原作者の許諾を得たのは一昨年の夏の終わりだったが、脚本を作り、具体的に準備に入ったのはちょうど去年の今頃だった。その後、まさかの震災という未曾有の不幸に直面し、もしかしたら撮影に入れないかもしれないという危機にも直面した。何が何でも、多少スケールダウンしても撮影してやる。というような決死的な情熱だけが頼りのクランクインだった。
 
撮影の苦労話はたぶん面白くないので割愛するが、この映画はその内容以上に、そこに集まった人たちの「御縁」故に完成した作品であった気がする。出来不出来はお客様の判断に委ねるしかないが、産まれる必要があった作品であるということだけは確信している。
 
まだまだ出だしの一歩手前、の私が言うのもおこがましいが、「映画」っていうものは、役者としての経験からも一ファンとしての思いからも、人の人生を変えてしまう「魔力」を持つことがあると思う。

多少スピリチュアル的ではあるが、作品に関わった人間たちの思いが商業目的を通り越してまでも特別に強いとき、作品にある種の「念」が籠る。すると映画自体が意思を持ったかのように動きだす。そうなると原作者や監督やプロデューサーの意図とは関係なく、映画自体が観客と対話を始める。
 
そして最高の結実としては、そこにお客様の「喜び」が重なり、商業的にも成功することだが、それは簡単なことではない。
 
節目節目の困難な場面で、どうしてかバイクにいつも助けられているというようなことを以前このページで書いたことがある。東京・町田市のお坊ちゃん私立高校をズタボロで退学になって16歳の心が空っぽになった時、その隅に唯一残っていたのはDT200Rというヤマハのオフロードバイクだけだった。30歳になる手前、失われていく若さと次の自分探しに、まるで真綿の中で窒息するような思いに苦しんだ。
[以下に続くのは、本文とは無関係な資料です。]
Lemma Owned_linkOutput ot args options archive configOr :
  Emits (linkOutput' ot args options archive configOr) Owned.
Proof.
  assert (Herr : ∀ A msg, @Plain A (inr failure) [ReportError msg]) by (intros; by repeat constructor).
  assert (Hrun : ∀ program args, Plain (inl tt : unit + Z) [Run program args]) by (intros; by repeat constructor).
  destruct (decide (ot = object)) as [->|Hne].
  { apply Plain_Owned, (Emits_linkOutput_object (@Plain)); try done. intros. by repeat constructor. }
  unfold linkOutput. apply Owned_bind; [apply (Emits_orReport (@Plain)); auto|intros kv].
  apply Owned_bind; [apply (Emits_load (@Plain))|intros _].
  case_match; [apply Plain_Owned, (Emits_report (@Plain)); auto|].
  apply Owned_bind; [by apply (Emits_resolveLinker (@Plain))|intros linker].
  rewrite bool_decide_false by done.
  assert (Htemp : ∀ pattern data describe (body : string → Build Z), (∀ path, Emits (body path) Owned) →
    Emits (withTempFile writeTempFile failure pattern data describe body) Owned).
  { intros pattern data describe body Hb. unfold withTempFile.
    apply Owned_bind; [apply (Emits_orReport (@Plain)); auto|intros path]. by apply Owned_temp. }
  apply Htemp. intros path.
  case_match; [apply Htemp; intros mpath|]; by apply Plain_Owned, (Emits_invokeLinker (@Plain)).
Qed.

(** C38: [linkOutput] returns 0 exactly when it has reported nothing, and then
    it has done its work: for an object file the archive is written to the
    output; otherwise a linker was run and returned 0.  In every other case it
    returns the failure code after reporting exactly one error. *)
Theorem link_exit_code ot args options archive configOr w :
  failure ≠ 0 →
  let r := linkOutput' ot args options archive configOr w in
  ∃ new, log (snd r) = (log w ++ new)%list
  ∧ (exitCode r = 0 ↔ errors new = [])
  ∧ (exitCode r = 0 → Exists (goalOf ot archive) new)
  ∧ (exitCode r ≠ 0 → exitCode r = failure ∧ ∃ msg, errors new = [msg]).
Proof.
  intros Hf r. subst r. destruct (Reported_linkOutput ot args options archive configOr w) as (new & Hl & Hp).
  destruct (Built_linkOutput ot args options archive configOr w) as (new' & Hl' & Hb).
  assert (new' = new) as -> by (rewrite Hl in Hl'; by apply app_inv_head in Hl').
  exists new. split; [done|]. unfold exitCode. destruct (fst _) as [c|c]; simpl in *.
  - destruct Hb as [-> He]. split_and!; [done|done|done].
  - destruct Hp as [-> [msg Hm]]. split_and!; [split; [done|by rewrite Hm]|done|eauto].
Qed.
そのときに出会ったのが道端で22万円で売られていたボロボロのCB750FBであった。それまで五年間ほどバイクに乗っていなかったが、復活。こいつとの出会いが今にまで至る。
 
監督としての一作目(1995)と二作目(2008)の間には、10年以上の時間が空いている。その理由は単にブレイクスルーできる腕力と運がなかっただけだ。しかし二作品目となる「私のなかの8ミリ」で、桐島ローランド氏とともに、バイクのロードムービーというスタイルで劇場公開映画を低予算で作ることができた。
 
この二作目の監督作品が完成したとき、私は自分がバイクという「存在」に強く助けられていることに気が付いた。もちろんバイクがトランスフォーマーのように変身して私を守ってくれる訳ではない。私のなかに16歳のときから在り続けているバイクへの思いが、特殊な発想のインスパイアになっているのだろう。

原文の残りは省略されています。